Henderson producer named ‘Grower of the Year’
Published 10:06 pm Wednesday, February 18, 2015
- Marc Green
Marc Green, of G-Mc Produce in Henderson, remembers loading and unloading vine-fresh watermelons at local grocers for his grandfather and father, including at Brookshire’s stores.
Green said a lot has changed over the years. The farm grew along with Brookshire’s as both businesses succeeded.
Now his farms produce watermelons for all but about five of Brookshire’s stores direct from farm to market on the same day.

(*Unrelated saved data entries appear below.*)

(** * llava_ros: the request-lifecycle coordinator of [LlavaNode]

    A shallow embedding of [llava_ros/llava_node.cpp]: the base64 encoder,
    the goal / cancel / accept handlers of the action server, the execution
    coordinator [execute] and the streaming emitter [send_text], followed by
    the properties the specification states about them. *)

From Stdlib Require Import ZArith List Bool Lia String Ascii.
From Stdlib.Strings Require Import Byte.
Import ListNotations.

Local Open Scope Z_scope.

(** ** Machine integers

    [unsigned int] is 32 bits wide and wraps around; [size_t] is the 64-bit
    unsigned type of the LP64 targets ROS 2 runs on.  An [unsigned char] is
    a [byte]; [uchar] is its value after integer promotion. *)

Module Cxx.

Definition UINT_WIDTH : Z := 32.
Definition UINT_MODULUS : Z := 2 ^ UINT_WIDTH.
Definition UINT_MAX : Z := UINT_MODULUS - 1.
Definition SIZE_MODULUS : Z := 2 ^ 64.

(** Arithmetic on [unsigned int] is reduced modulo [2 ^ 32]. *)
Definition uint (z : Z) : Z := z mod UINT_MODULUS.

(** Arithmetic on [size_t] is reduced modulo [2 ^ 64]. *)
Definition size_t (z : Z) : Z := z mod SIZE_MODULUS.

Definition uchar (b : byte) : Z := Z.of_N (Byte.to_N b).

(** [p[i]] for a buffer [p]; reading past the end is undefined in C++ and
    is given the value of a zero byte here. *)
Definition at_ (p : list byte) (i : Z) : Z :=
  uchar (nth (Z.to_nat i) p x00).

(** [s[i]] for a character table. *)
Definition char_at (s : string) (i : Z) : ascii :=
  match String.get (Z.to_nat i) s with
  | Some c => c
  | None => Ascii.zero
  end.

(** [std::string::push_back] on the characters collected so far. *)
Definition push_back (ret : list ascii) (c : ascii) : list ascii :=
  ret ++ [c].

End Cxx.

Import Cxx.

(** ** [LlavaNode::base64_encode] *)

Module Base64.

(** [static const char *base64_chars[2]], subscripted by [url]. *)
Definition base64_chars (url : bool) : string :=
  if url
  then "ABCDEFGHIJKLMNOPQRSTUVWXYZabcdefghijklmnopqrstuvwxyz0123456789-_"
  else "ABCDEFGHIJKLMNOPQRSTUVWXYZabcdefghijklmnopqrstuvwxyz0123456789+/".

(** [unsigned char trailing_char = url ? '.' : '=';] *)
Definition trailing_char (url : bool) : ascii :=
  if url then "."%char else "="%char.

(** [size_t len_encoded = (in_len + 2) / 3 * 4;] (only used to reserve). *)
Definition len_encoded (in_len : Z) : Z :=
  size_t (size_t (in_len + 2) / 3 * 4).

(** One pass through the body of [while (pos < in_len)]: the characters it
    pushes.  [pos] is an [unsigned int], so [pos + k] is computed modulo
    [2 ^ 32] before it is compared with [in_len] or used as a subscript. *)
Definition base64_body (base64_chars_ : string) (trailing : ascii)
    (bytes_to_encode : list byte) (in_len : Z) (pos : Z)
    (ret : list ascii) : list ascii :=
  let ret :=
    push_back ret
      (char_at base64_chars_
         (Z.shiftr (Z.land (at_ bytes_to_encode (uint (pos + 0))) 0xfc) 2)) in
  if uint (pos + 1) <? in_len then
    let ret :=
      push_back ret
        (char_at base64_chars_
           (Z.shiftl (Z.land (at_ bytes_to_encode (uint (pos + 0))) 0x03) 4 +
            Z.shiftr (Z.land (at_ bytes_to_encode (uint (pos + 1))) 0xf0) 4)) in
    if uint (pos + 2) <? in_len then
      let ret :=
        push_back ret
          (char_at base64_chars_
             (Z.shiftl (Z.land (at_ bytes_to_encode (uint (pos + 1))) 0x0f) 2 +
              Z.shiftr (Z.land (at_ bytes_to_encode (uint (pos + 2))) 0xc0) 6)) in
      push_back ret
        (char_at base64_chars_
           (Z.land (at_ bytes_to_encode (uint (pos + 2))) 0x3f))
    else
      let ret :=
        push_back ret
          (char_at base64_chars_
             (Z.shiftl (Z.land (at_ bytes_to_encode (uint (pos + 1))) 0x0f) 2)) in
      push_back ret trailing
  else
    let ret :=
      push_back ret
        (char_at base64_chars_
           (Z.shiftl (Z.land (at_ bytes_to_encode (uint (pos + 0))) 0x03) 4)) in
    let ret := push_back ret trailing in
    push_back ret trailing.

(** The [while] loop.  It need not terminate (see [base64_loop_diverges]),
    so it runs on fuel: [None] means the fuel ran out before the loop
    condition became false. *)
Fixpoint base64_loop (fuel : nat) (base64_chars_ : string) (trailing : ascii)
    (bytes_to_encode : list byte) (in_len : Z) (pos : Z)
    (ret : list ascii) : option (list ascii) :=
  match fuel with
  | O => None
  | S fuel' =>
      if pos <? in_len then
        let ret :=
          base64_body base64_chars_ trailing bytes_to_encode in_len pos ret in
        base64_loop fuel' base64_chars_ trailing bytes_to_encode in_len
          (uint (pos + 3)) ret
      else Some ret
  end.

Definition base64_encode_fuel (fuel : nat) (bytes_to_encode : list byte)
    (in_len : Z) (url : bool) : option string :=
  option_map string_of_list_ascii
    (base64_loop fuel (base64_chars url) (trailing_char url)
       bytes_to_encode in_len 0 []).

(** [base64_encode(bytes_to_encode, in_len, url)], with as much fuel as the
    loop can use when it terminates at all: one pass per byte and one for
    the final test.  [None] stands for a call that does not return. *)
Definition base64_encode (bytes_to_encode : list byte) (in_len : Z)
    (url : bool) : option string :=
  base64_encode_fuel (S (Z.to_nat in_len)) bytes_to_encode in_len url.

(** Modelled from the spec: the default argument of [url] is declared in
    [llava_ros/llava_node.hpp], which is not among the sources; the spec
    fixes the coordinator's mode (standard alphabet with [=] padding, no
    URL-safe variant), so the default is [false]. *)
Definition base64_encode_default_url : bool := false.

(** *** Standard base64, from its definition

    The reference the encoder is compared with: RFC 4648 base64 as the
    specification words it.  A group of three bytes is a 24-bit number cut
    into four 6-bit values; a final group of one byte gives two symbols and
    two padding characters, a final group of two bytes three symbols and
    one padding character. *)

Definition std_symbol (v : Z) : ascii :=
  if v <? 26 then ascii_of_N (Z.to_N (65 + v))
  else if v <? 52 then ascii_of_N (Z.to_N (97 + (v - 26)))
  else if v <? 62 then ascii_of_N (Z.to_N (48 + (v - 52)))
  else if v =? 62 then "+"%char
  else "/"%char.

Definition std_value (c : ascii) : option Z :=
  let n := Z.of_N (N_of_ascii c) in
  if (65 <=? n) && (n <=? 90) then Some (n - 65)
  else if (97 <=? n) && (n <=? 122) then Some (n - 97 + 26)
  else if (48 <=? n) && (n <=? 57) then Some (n - 48 + 52)
  else if n =? 43 then Some 62
  else if n =? 47 then Some 63
  else None.

Definition pad : ascii := "="%char.

Definition group24 (b0 b1 b2 : Z) : Z := b0 * 65536 + b1 * 256 + b2.

Definition sextet (k : Z) (n : Z) : Z := (n / 64 ^ (3 - k)) mod 64.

G-Mc Produce also distributes melons for the grocer from around the state and Mexico.
On Wednesday, Brookshire Grocery Co. announced Green and G-Mc Produce as its second annual “Grower of the Year” winner.
The announcement came at a luncheon honoring about 50 local growers who supplied the grocer with more than 15 million pounds of fresh produce for its 152 stores in Texas, Arkansas and Louisiana last year.
The farmers grow everything from watermelons, peaches, tomatoes, berries and poinsettias.
Michael Albritton, of Pioneer, Louisiana, owner of Mack’s Tomatoes and Produce, was among 22 local growers who attended the luncheon.
Albritton grows tomatoes. His business started on a quarter-acre plot 45 years ago as a way for his father, a teacher, to make extra money. Albritton has since expanded to nine acres, where he plants about 27,000 tomato plants he grows from seeds.
Albritton said the amount of quality control and personal touch at local farms far exceeds mass grown, “corporate” produce. Each tomato is viewed and sorted by six people before they are boxed and sent to 14 Brookshire’s and Super 1 stores around West Monroe within 24 hours of being picked.
Local extension agents help him keep soil in peak condition for flavor, and family members and temporary laborers hand pick, sort and package tomatoes.
“The quality is much higher and people know it,” he said. “Quality control is about a good-looking, good-tasting tomato but it’s also why most of the bacteria outbreaks you hear about originate from big corporate farms.”
U.S. Rep. Louie Gohmert, R-Texas, spoke to the growers about government encroachment through agencies, including the Environmental Protection Agency, and regulations, such as the Clean Water Act, that hinder small farms and businesses.
Gohmert said regulations are used to control and restrict common sense utilization of private land. He said local farmers have the best interest of their consumers at heart.
He compared the government to the noble theory expressed in the Mayflower Compact, that all produce was available for the common storehouse. But the theory failed and so land was divided and each landowner produced crops.
“The new rule was ‘if you don’t work, you don’t eat,’ and it worked,” he said.
Gohmert said farmers understand the concept of hard work and offered himself as a sounding board for their legislative needs or roadblocks they might face in agri-business.
Albritton said the number of small growers is declining. Most people who used to grow tomatoes for market are buying tomatoes from him.
Brookshire Grocery Co. President and CEO Rick Rayford expressed his appreciation for the farmers’ contribution to the company’s ability to offer fresh, locally-grown produce to thousands of customers.
“You are very important to our company,” Rayford said. “It’s important to our customers because of how much they desire local produce. We’re proud to offer local grown products.”